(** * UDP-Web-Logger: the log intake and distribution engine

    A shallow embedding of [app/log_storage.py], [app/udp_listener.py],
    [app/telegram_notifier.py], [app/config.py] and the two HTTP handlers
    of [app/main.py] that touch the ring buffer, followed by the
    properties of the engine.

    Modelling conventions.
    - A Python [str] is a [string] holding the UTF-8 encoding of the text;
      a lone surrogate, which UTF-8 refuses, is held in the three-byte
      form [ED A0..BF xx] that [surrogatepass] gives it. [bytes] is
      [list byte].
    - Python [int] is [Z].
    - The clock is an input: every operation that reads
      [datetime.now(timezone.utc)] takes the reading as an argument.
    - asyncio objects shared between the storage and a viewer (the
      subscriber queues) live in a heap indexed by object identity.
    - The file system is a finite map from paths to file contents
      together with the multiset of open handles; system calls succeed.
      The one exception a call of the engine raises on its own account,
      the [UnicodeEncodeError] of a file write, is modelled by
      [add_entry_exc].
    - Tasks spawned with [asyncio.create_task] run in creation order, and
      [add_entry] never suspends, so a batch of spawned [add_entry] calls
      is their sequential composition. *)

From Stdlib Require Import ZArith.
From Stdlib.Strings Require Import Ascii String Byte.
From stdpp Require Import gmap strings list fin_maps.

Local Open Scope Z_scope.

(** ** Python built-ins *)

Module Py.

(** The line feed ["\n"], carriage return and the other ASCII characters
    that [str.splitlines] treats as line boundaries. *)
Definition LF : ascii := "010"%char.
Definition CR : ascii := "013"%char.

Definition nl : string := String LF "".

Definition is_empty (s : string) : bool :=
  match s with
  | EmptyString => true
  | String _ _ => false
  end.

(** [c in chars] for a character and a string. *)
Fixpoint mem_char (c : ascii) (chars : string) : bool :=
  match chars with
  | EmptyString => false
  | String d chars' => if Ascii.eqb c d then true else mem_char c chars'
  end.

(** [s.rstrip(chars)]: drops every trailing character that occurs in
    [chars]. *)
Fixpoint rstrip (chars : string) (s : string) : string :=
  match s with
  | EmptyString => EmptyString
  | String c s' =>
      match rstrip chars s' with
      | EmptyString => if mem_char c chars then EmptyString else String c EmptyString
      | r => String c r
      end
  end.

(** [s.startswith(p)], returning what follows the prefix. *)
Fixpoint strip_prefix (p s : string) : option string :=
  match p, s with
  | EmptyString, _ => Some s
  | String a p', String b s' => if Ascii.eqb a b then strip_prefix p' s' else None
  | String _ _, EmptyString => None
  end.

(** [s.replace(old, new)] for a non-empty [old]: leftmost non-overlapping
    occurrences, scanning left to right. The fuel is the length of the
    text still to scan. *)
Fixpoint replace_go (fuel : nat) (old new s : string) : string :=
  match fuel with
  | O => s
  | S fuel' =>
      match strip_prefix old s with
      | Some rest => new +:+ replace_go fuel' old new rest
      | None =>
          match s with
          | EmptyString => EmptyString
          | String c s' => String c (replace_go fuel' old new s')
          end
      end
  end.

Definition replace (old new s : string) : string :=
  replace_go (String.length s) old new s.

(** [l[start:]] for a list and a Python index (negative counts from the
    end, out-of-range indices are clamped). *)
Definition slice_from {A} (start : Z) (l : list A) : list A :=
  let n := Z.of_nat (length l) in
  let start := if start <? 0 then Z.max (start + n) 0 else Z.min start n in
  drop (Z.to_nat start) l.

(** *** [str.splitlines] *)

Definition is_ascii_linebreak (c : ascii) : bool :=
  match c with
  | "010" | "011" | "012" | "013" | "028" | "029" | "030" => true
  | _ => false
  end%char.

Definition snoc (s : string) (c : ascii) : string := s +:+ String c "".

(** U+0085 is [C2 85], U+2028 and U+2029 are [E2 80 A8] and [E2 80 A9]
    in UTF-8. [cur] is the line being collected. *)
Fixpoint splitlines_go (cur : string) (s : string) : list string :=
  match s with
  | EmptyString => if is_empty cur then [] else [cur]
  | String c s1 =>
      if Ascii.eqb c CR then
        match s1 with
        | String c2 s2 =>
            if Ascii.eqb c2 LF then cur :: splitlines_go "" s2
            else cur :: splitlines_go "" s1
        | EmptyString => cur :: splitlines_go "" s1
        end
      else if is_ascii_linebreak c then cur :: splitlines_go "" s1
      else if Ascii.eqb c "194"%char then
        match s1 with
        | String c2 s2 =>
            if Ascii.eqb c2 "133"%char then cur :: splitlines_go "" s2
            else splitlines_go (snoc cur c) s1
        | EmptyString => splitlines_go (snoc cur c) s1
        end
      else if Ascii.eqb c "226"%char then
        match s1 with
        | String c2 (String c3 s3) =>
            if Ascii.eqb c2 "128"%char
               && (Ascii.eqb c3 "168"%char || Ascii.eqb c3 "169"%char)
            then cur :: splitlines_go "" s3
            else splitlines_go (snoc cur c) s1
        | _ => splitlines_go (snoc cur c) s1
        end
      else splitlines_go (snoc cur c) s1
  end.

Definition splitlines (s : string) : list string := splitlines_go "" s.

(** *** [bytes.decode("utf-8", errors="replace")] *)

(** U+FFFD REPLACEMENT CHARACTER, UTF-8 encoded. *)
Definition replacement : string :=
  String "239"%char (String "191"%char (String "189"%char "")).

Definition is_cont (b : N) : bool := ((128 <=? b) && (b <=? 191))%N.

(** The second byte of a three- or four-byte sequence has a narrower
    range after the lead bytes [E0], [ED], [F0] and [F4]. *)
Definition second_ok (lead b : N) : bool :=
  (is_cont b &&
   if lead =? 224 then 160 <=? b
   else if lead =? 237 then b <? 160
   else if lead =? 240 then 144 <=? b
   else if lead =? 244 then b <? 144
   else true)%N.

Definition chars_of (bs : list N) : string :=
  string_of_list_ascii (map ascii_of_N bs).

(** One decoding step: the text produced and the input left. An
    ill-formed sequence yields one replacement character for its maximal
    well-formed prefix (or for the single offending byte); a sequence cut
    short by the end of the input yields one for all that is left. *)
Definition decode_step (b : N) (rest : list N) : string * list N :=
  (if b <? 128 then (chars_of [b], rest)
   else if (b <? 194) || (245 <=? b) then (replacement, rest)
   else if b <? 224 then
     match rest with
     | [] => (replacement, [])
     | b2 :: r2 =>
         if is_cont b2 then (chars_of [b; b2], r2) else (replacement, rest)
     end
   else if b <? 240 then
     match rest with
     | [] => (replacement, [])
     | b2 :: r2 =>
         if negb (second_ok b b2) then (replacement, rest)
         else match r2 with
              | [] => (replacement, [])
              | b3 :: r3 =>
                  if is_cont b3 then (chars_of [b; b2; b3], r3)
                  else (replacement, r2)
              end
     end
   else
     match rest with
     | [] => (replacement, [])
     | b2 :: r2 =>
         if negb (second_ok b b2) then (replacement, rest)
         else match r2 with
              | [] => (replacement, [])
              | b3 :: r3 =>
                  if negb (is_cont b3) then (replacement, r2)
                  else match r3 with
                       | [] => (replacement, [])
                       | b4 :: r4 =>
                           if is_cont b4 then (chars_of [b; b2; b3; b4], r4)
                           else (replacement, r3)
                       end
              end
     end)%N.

• • • • •

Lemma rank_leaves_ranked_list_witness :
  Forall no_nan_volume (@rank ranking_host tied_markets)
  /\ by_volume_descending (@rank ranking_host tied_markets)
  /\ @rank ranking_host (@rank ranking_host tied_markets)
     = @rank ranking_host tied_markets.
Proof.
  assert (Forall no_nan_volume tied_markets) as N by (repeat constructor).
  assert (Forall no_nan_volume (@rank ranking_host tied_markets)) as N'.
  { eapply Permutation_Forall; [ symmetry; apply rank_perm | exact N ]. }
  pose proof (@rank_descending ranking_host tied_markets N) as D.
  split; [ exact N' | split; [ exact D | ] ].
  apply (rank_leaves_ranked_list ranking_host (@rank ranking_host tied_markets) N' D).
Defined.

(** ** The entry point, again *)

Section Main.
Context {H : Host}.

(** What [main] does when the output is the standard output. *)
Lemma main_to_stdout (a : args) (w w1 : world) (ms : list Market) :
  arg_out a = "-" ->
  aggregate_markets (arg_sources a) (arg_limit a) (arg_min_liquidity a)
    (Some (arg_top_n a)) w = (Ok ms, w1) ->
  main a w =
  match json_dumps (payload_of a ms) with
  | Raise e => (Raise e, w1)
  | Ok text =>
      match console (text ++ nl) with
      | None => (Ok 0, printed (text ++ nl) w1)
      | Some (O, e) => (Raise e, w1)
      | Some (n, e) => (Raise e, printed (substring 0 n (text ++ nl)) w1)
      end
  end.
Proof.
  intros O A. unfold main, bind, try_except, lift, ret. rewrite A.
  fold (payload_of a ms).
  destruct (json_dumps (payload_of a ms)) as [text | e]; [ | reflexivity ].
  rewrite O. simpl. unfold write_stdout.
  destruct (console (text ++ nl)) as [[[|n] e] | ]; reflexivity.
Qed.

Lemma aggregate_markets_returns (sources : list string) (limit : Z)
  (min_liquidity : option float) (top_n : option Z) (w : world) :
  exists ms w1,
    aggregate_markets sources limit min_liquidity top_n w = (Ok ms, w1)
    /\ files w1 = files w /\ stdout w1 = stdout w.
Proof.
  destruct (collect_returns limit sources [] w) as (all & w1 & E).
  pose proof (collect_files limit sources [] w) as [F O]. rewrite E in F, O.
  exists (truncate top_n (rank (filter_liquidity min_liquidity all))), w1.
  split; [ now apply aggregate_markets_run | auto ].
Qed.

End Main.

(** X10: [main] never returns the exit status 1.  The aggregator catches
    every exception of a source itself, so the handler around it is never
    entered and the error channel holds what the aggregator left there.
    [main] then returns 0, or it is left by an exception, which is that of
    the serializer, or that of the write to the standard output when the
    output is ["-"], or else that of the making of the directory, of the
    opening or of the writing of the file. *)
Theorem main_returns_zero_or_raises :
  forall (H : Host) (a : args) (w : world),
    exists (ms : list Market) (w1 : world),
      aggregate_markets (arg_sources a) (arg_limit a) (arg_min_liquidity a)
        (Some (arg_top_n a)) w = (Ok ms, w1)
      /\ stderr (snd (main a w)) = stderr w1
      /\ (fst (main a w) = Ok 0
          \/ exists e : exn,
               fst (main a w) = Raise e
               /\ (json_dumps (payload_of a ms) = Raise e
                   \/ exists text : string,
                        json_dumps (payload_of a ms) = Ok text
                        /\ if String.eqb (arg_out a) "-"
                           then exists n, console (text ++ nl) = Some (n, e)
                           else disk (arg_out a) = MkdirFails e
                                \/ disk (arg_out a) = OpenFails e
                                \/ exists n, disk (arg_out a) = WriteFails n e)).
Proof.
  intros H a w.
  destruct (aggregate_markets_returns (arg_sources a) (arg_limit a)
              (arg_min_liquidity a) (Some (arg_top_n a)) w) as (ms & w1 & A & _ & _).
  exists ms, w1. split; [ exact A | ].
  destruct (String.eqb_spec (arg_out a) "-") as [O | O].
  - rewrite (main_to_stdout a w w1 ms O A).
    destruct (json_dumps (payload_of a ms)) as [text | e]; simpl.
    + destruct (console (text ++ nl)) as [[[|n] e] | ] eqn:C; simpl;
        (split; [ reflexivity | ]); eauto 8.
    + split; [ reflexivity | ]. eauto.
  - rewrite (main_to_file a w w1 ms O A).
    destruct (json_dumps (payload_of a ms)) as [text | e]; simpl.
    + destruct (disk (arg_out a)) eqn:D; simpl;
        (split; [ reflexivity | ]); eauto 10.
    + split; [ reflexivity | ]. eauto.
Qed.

• • • • •

§ Problem to work on: Could you find each line in the entries that contains the string "rstrip" and copy it?

§ Your response:
(** [s.rstrip(chars)]: drops every trailing character that occurs in
Fixpoint rstrip (chars : string) (s : string) : string :=
      match rstrip chars s' with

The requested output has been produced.